Your first performance budget with Lighthouse
I asked on Twitter the other day how many people had created and enforced a performance budget for a website they were working on. Not surprisingly, the vast majority of people hadn't.
I'm curious, have you ever created (and enforced) a performance budget for a site you're working on? — Ire Aderinokun (@ireaderinokun) May 24, 2019
Until recently, I also hadn't setup an official performance budget and enforced it. This isn’t to say that I never did performance audits. I frequently use tools like PageSpeed Insights and take the feedback to make improvements. But what I had never done was set a list of metrics that I needed the site to meet, and enforce them using some automated tool.
The reasons for this were a combination of not knowing what exact numbers I should use for budgets as well as there being a disconnect between setting a budget and testing/enforcing it. This is why I was really excited when, at Google I/O this year, the Lighthouse team announced support for performance budgets that can be integrated with Lighthouse. We can now define a simple performance budget in a JSON file, which will be tested as part of the lighthouse audit!
The Lighthouse performance budget #
As we know, there are countless performance metrics out there. From user-centric milestones such as Time to Interactive, to resource-centric metrics such as the size of your javascript files.

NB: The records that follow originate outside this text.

(** * One column *)

Lemma wrote_nul out to n t out' p : wrote out to n t out' -> p = to + Z.of_nat (length t) -> Z.of_nat (length t) < n ->
  exists out'', store out' p 0 = Ret out'' /\ wrote out to n (t ++ [0]) out''.
Proof. intros W Hp Hn. eapply wrote_char; [exact W|unfold is_byte, uint; lia|done|lia]. Qed.

Lemma copy_hex_wrote mem w : forall cp out to n t o,
  text_at mem cp w -> all_bytes w -> wrote out to n t o -> Z.of_nat (length (t ++ hex w)) < n ->
  exists o', copy_hex mem cp (length w) o (to + Z.of_nat (length t)) = Ret (o', to + Z.of_nat (length (t ++ hex w)))
    /\ wrote out to n (t ++ hex w) o'.
Proof.
  induction w as [|c w IH]; intros cp out to n t o Ht Hb W Hn.
  { exists o. cbn [copy_hex length hex map concat]. rewrite app_nil_r. done. }
  apply text_at_cons in Ht as [Hc Ht]. apply Forall_cons in Hb as [Hcb Hb]. unfold is_byte, uint in Hcb.
  assert (hex (c :: w) = print_02X c ++ hex w) as E by done. rewrite E in *. rewrite app_assoc, !length_app in *.
  cbn [copy_hex length]. rewrite Hc, bind_ret. unfold sprintf. cbn [print_02X length] in Hn.
  assert (all_bytes (print_02X c ++ [0])) as Hx.
  { unfold print_02X. cbn [app]. repeat (apply Forall_cons; split; [first [apply hex_digit_byte; dlia|unfold is_byte, uint; lia]|]). by apply Forall_nil. }
  destruct (wrote_buffer _ _ _ _ _ W). pose proof (wrote_length _ _ _ _ _ W) as Hlen.
  rewrite store_bytes_splice, map_u8_bytes, bind_ret by (done || (unfold room; rewrite length_app; simpl; lia)).
  assert (wrote out to n (t ++ print_02X c) (splice (to + Z.of_nat (length t)) (print_02X c ++ [0]) o)) as W'.
  { apply (wrote_prefix _ _ _ _ [0]). rewrite <- app_assoc. apply wrote_app; [done|]. rewrite !length_app. simpl. lia. }
  destruct (IH (cp + 1) out to n (t ++ print_02X c) _ Ht Hb W') as (o' & E' & W''); [rewrite !length_app; simpl; lia|].
  exists o'. rewrite !length_app in E'. cbn [length print_02X] in *.
  replace (to + Z.of_nat (length t) + 2) with (to + Z.of_nat (length t + 2)) by lia. rewrite E'. split; [done|done].
Qed.

Lemma time_types ty : interval_column ty = true \/ ty = MYSQL_TYPE_OB_RAW -> forall oracle, time_column oracle ty = false.
Proof.
  unfold interval_column, time_column, timestamp_type, MYSQL_TYPE_OB_RAW, MYSQL_TYPE_OB_INTERVAL_YM, MYSQL_TYPE_OB_INTERVAL_DS,
    MYSQL_TYPE_DATETIME, MYSQL_TYPE_OB_TIMESTAMP_NANO, MYSQL_TYPE_OB_TIMESTAMP_WITH_LOCAL_TIME_ZONE, MYSQL_TYPE_OB_TIMESTAMP_WITH_TIME_ZONE.
  rewrite orb_true_iff, !Z.eqb_eq. intros H oracle. apply andb_false_iff. right. rewrite !orb_false_iff, !Z.eqb_neq. lia.
Qed.

Lemma interval_type_column i : interval_column (interval_type i) = true /\ interval_type i <> MYSQL_TYPE_OB_RAW.
Proof. by destruct i. Qed.

Definition scale_ok (t : ObTime) : Prop := 0 <= nano_scale_ t <= 9.
(* ===== verification/TextFetch.v ===== *)
(** Rows read one at a time, mthd_my_read_one_row of libmariadb/mariadb_lib.c: outside Oracle mode
    the columns stay in the packet buffer and are ended by NULs over the lengths that follow
    them; in Oracle mode they are converted into a buffer of the connection.  Either way the
    rows of a result come in order and with the texts that were sent ([rows_fetched]). *)

From stdpp Require Import tactics.
From S2P Require Import Prelude IntStore Uuid NumText LenEnc StmtTime TimeText OracleTime StmtFetch StmtFloat StmtOracle OracleFormat OracleText TextTime Net NetPlain TextRow NetPackets TextResult.
Import Uuid NumText LenEnc StmtTime TimeText OracleTime StmtOracle OracleFormat OracleText TextTime TextRow TextResult.

Module TextFetch.

(** * Columns in the packet buffer *)

Lemma text_at_kept mem mem' p t :
  text_at mem p t -> (forall i, p <= i < p + Z.of_nat (length t) -> load mem' i = load mem i) -> text_at mem' p t.
Proof.
  revert p. induction t as [|c t IH]; intros p Ht Hk; [done|]. apply text_at_cons in Ht as [Hc Ht]. apply text_at_cons. cbn [length] in Hk.
  split; [rewrite Hk by lia; done|]. apply IH; [done|]. intros i Hi. apply Hk. lia.
Qed.

(** The NUL behind a column; before the first one there is none. *)
Definition end_column (mem : bytes) (prev_pos : option Z) : cres bytes :=
  match prev_pos with Some p => store mem p 0 | None => Ret mem end.

Lemma end_column_ok mem pos prev c : load mem pos = Ret c -> prev = None \/ prev = Some pos ->
  exists mem', end_column mem prev = Ret mem' /\ length mem' = length mem
    /\ (prev = Some pos -> load mem' pos = Ret 0) /\ forall i, i <> pos -> load mem' i = load mem i.
Proof.
  intros Hc [->| ->]; [by exists mem|]. apply load_Ret in Hc as [Hpos _]. cbn [end_column]. rewrite store_in by done.
  eexists. split; [done|]. rewrite length_insert. split; [done|]. split.
  - intros _. apply load_lookup; [lia|]. rewrite list_lookup_insert_eq by lia. done.
  - intros i Hi. unfold load. destruct (Z.ltb_spec i 0); [done|]. rewrite list_lookup_insert_ne by lia. done.
Qed.
Lemma write_buff_20 zc rounds fuel net s data :
  sender net s -> all_bytes data -> write_pos net + Z.of_nat (length data) <= max_packet net ->
  write_pos net + Z.of_nat (length data) <= MAX_PACKET_LENGTH_WITH_OB20 ->
  exists net' s', ma_net_write_buff zc rounds fuel net data = Ret (0, net') /\ appended net net' s s' data.
Proof.
  intros Hs Hd Hm Hm20. pose proof Hs as [Hc Ho Hq He Hmu Hx Hb Ha Hacc Hp Hr H64].
  unfold ma_net_write_buff. destruct (Z.eqb_spec (Z.of_nat (length data)) 0) as [E0|E0].
  { exists net, s. destruct data; [|simpl in E0; lia]. split; [done|]. split; [done|]. split_and!; try done.
    - simpl. lia.
    - by rewrite app_nil_r. }
  rewrite Ho. unfold ob20_make_room. rewrite Hq. cbn [of_option]. rewrite bind_ret, no_extra, bind_ret by done.
  change (0 >? MAX_PACKET_LENGTH_WITH_OB20) with false. cbv iota zeta.
  set (s1 := set_prot s _). set (n1 := set_ob20 net (Some s1)).
  change (write_pos n1) with (write_pos net). change (max_packet n1) with (max_packet net).
  rewrite Z.add_0_l, Z.gtb_ltb. destruct (Z.ltb_spec MAX_PACKET_LENGTH_WITH_OB20 (write_pos net)); [lia|].
  rewrite bind_ret. cbn [negb Z.eqb]. cbv iota. change (write_pos n1) with (write_pos net). change (max_packet n1) with (max_packet net).
  rewrite (Z.gtb_ltb (Z.of_nat (length data))). destruct (Z.ltb_spec (max_packet net - write_pos net) (Z.of_nat (length data))); [lia|].
  cbn [andb]. rewrite bind_ret. cbn [negb Z.eqb]. cbv iota.
  change (write_pos n1) with (write_pos net). change (max_packet n1) with (max_packet net).
  change (compress n1) with (compress net). change (use_ob20protocol n1) with (use_ob20protocol net). rewrite Hc, Ho, !andb_true_r.
  match goal with |- context [Z.of_nat (length data) >? ?l] => set (left := l) end.
  assert (Z.of_nat (length data) <= left) as Hleft.
  { unfold left. assert (MAX_PACKET_LENGTH_WITH_OB20 = 16777183) as EM by done.
    assert (MAX_PACKET_LENGTH = 16777215) as EM' by done.
    rewrite !Z.gtb_ltb. destruct (Z.ltb_spec MAX_PACKET_LENGTH_WITH_OB20 (max_packet net));
      [|destruct (Z.ltb_spec MAX_PACKET_LENGTH (max_packet net)); [lia|]];
      rewrite wrap_small by (unfold uint; lia); lia. }
  rewrite Z.gtb_ltb. destruct (Z.ltb_spec left (Z.of_nat (length data))); [lia|].
  unfold append_buff. change (write_pos n1) with (write_pos net). change (buff n1) with (buff net).
  assert (room (buff net) (write_pos net) (length data)) as Hroom by (split; lia).
  rewrite store_bytes_splice, map_u8_bytes, bind_ret by done.
  eexists _, s1. split; [reflexivity|]. split; [|split_and!; try done].
  - split; try done; simpl; [lia|]. by rewrite length_splice.
  - cbn [write_pos set_write_pos buff set_buff]. apply take_splice; [done|lia].
Qed.

(** The header that the next message is sent with. *)
Definition next_header (p : Ob20Protocol) : Ob20ProtocolHeader :=
  let h := header p in
  if update_request_id_flag p then
    Build_Ob20ProtocolHeader (magic_num h) (version h) (connection_id h) (update_request_id (request_id h))
      (pkt_seq h) (payload_len h) (flags h) (reserved h) (header_checksum h)
  else h.

Lemma sender_ext net net' s s' :
  sender net s -> compress net' = compress net -> use_ob20protocol net' = use_ob20protocol net ->
  ob20 net' = Some s' -> net_error net' = net_error net -> multi_status net' = multi_status net ->
  extra_list (prot s') = extra_list (prot s) -> real_write_buffer (prot s') = real_write_buffer (prot s) ->
  real_write_buffer_length (prot s') = real_write_buffer_length (prot s) -> pvio net' = pvio net ->
  write_pos net' = write_pos net -> buff net' = buff net -> max_packet net' = max_packet net -> sender net' s'.
Proof.
  intros [? ? ? ? ? ? Hb ? ? ? ? ?] Ec Eo E Ee Emu Ex Eb El Ep Ew Ebu Em.
  split; rewrite ?Ec, ?Eo, ?Ee, ?Emu, ?Ex, ?Ep, ?Ew, ?Ebu, ?Em; try done. unfold buffer_ok in *. by rewrite Eb, El.
Qed.

Lemma next_request_ok net s :
  sender net s -> exists s', sender (next_request net false) s' /\ header (prot s') = next_header (prot s) /\
    same_io (pvio net) (pvio (next_request net false)) /\ buff (next_request net false) = buff net /\
    write_pos (next_request net false) = write_pos net /\ pkt_nr (next_request net false) = pkt_nr net /\
    compress_pkt_nr (next_request net false) = compress_pkt_nr net /\
    max_packet (next_request net false) = max_packet net.
Proof.
  intros Hs. unfold next_request, next_header. rewrite (sn_state _ _ Hs), (sn_ob20 _ _ Hs). cbn [andb orb].
  destruct (update_request_id_flag (prot s)) eqn:Eu.
  - eexists. split; [by eapply (sender_ext net _ s)|]. done.
  - exists s. done.
Qed.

The performance budget we can set on Lighthouse focuses on the latter and is purely based on the raw values of your website’s assets and resources. There are two types of budgets we can create:
- The number of a given resource - e.g., a budget which enforces that only 2 javascript files be loaded by the given page
- The size of a given resource - e.g., a budget which enforces that the given page only loads 500kb of javascript
Creating the budget.json
#
Lighthouse expects the performance budget to be written in a JSON file, typically named budget.json
.
The JSON file is setup as an array of objects, each object being a set of budgets for a single path. It should be noted that currently, Lighthouse only supports one set of budgets for one path, which means that the array in budgets.json
should only have one object. However, the intention is that we'll be able to specify budgets for different paths in a single file, so it's setup this way for future proofing.
The main budget object is organised by budget type (resourceCounts
or resourceSizes
), each containing an array of budgets for each type of resource. For example, let’s create a budget.json
that enforces the following budget -
- 10 third-party resources
- 300kb Javascript
- 100kb CSS
Here’s what the corresponding budget.json
would look like:
[
{
"resourceCounts": [
{"resourceType": "third-party","budget": 10}
],
"resourceSizes": [
{"resourceType": "script","budget": 300},
{"resourceType": "stylesheet","budget": 100}
]
}
]
The following resource types are available:
Resource type | Description |
---|---|
document |
HTML documents |
script |
Javascript files |
stylesheet |
CSS files |
image |
Images |
media |
Other media |
font |
Webfonts |
other |
Any resources that don’t match the above, e.g. data transfers over Websocket connections |
third-party |
All resources from a third-party domain |
total |
All resources combined |
Choosing a performance budget #
Now that we know how to create a performance budget, the next question is what should we put in it? Although the answer to this will change dramatically depending on the specifics of your site, you can use this Performance Budget Calculator to get an idea of what different budgets will mean for user-centric metrics such as time to interactive.
For the example, the default budget below will result in an estimated 4.4s time to interactive:
[
{
"resourceSizes": [
{"resourceType":"document","budget":20},
{"resourceType":"stylesheet","budget":50},
{"resourceType":"font","budget":50},
{"resourceType":"image","budget":300},
{"resourceType":"script","budget":100}
]
}
]
Enforcing the performance budget with Lighthouse #
At the moment, the performance budget can only be consumed by the Lighthouse CLI. This means that we can’t yet use it with the in-browser audit panel or online tools like PageSpeed Insights or Web.dev. These integrations are being worked on, but for now, there are primarily 2 ways you’ll want to use the Lighthouse performance budget.
Basic command line usage #
The simplest way is to install the Lighthouse CLI, and run the audit command, passing in your budget.json
file as an option.
lighthouse [url] --budget-path=[path/to/budget.json]
For example:
lighthouse https://bitsofco.de --budget-path=budget.json
This command will trigger the lighthouse audit and will output the typical lighthouse results page with one addition - a section on how your page performs against your specified budgets.
Continuous integration #
Because the audits are available using the command line interface, they can be used wherever the CLI can be installed. This means we can include it in our continuous integration process.
There’s an excellent article on web.dev that shows how you can setup the Lighthouse Bot to run checks against GitHub Pull Requests.
Image from github.com/GoogleChromeLabs/lighthousebot
This is probably the best way to set things up so the checks happen automatically.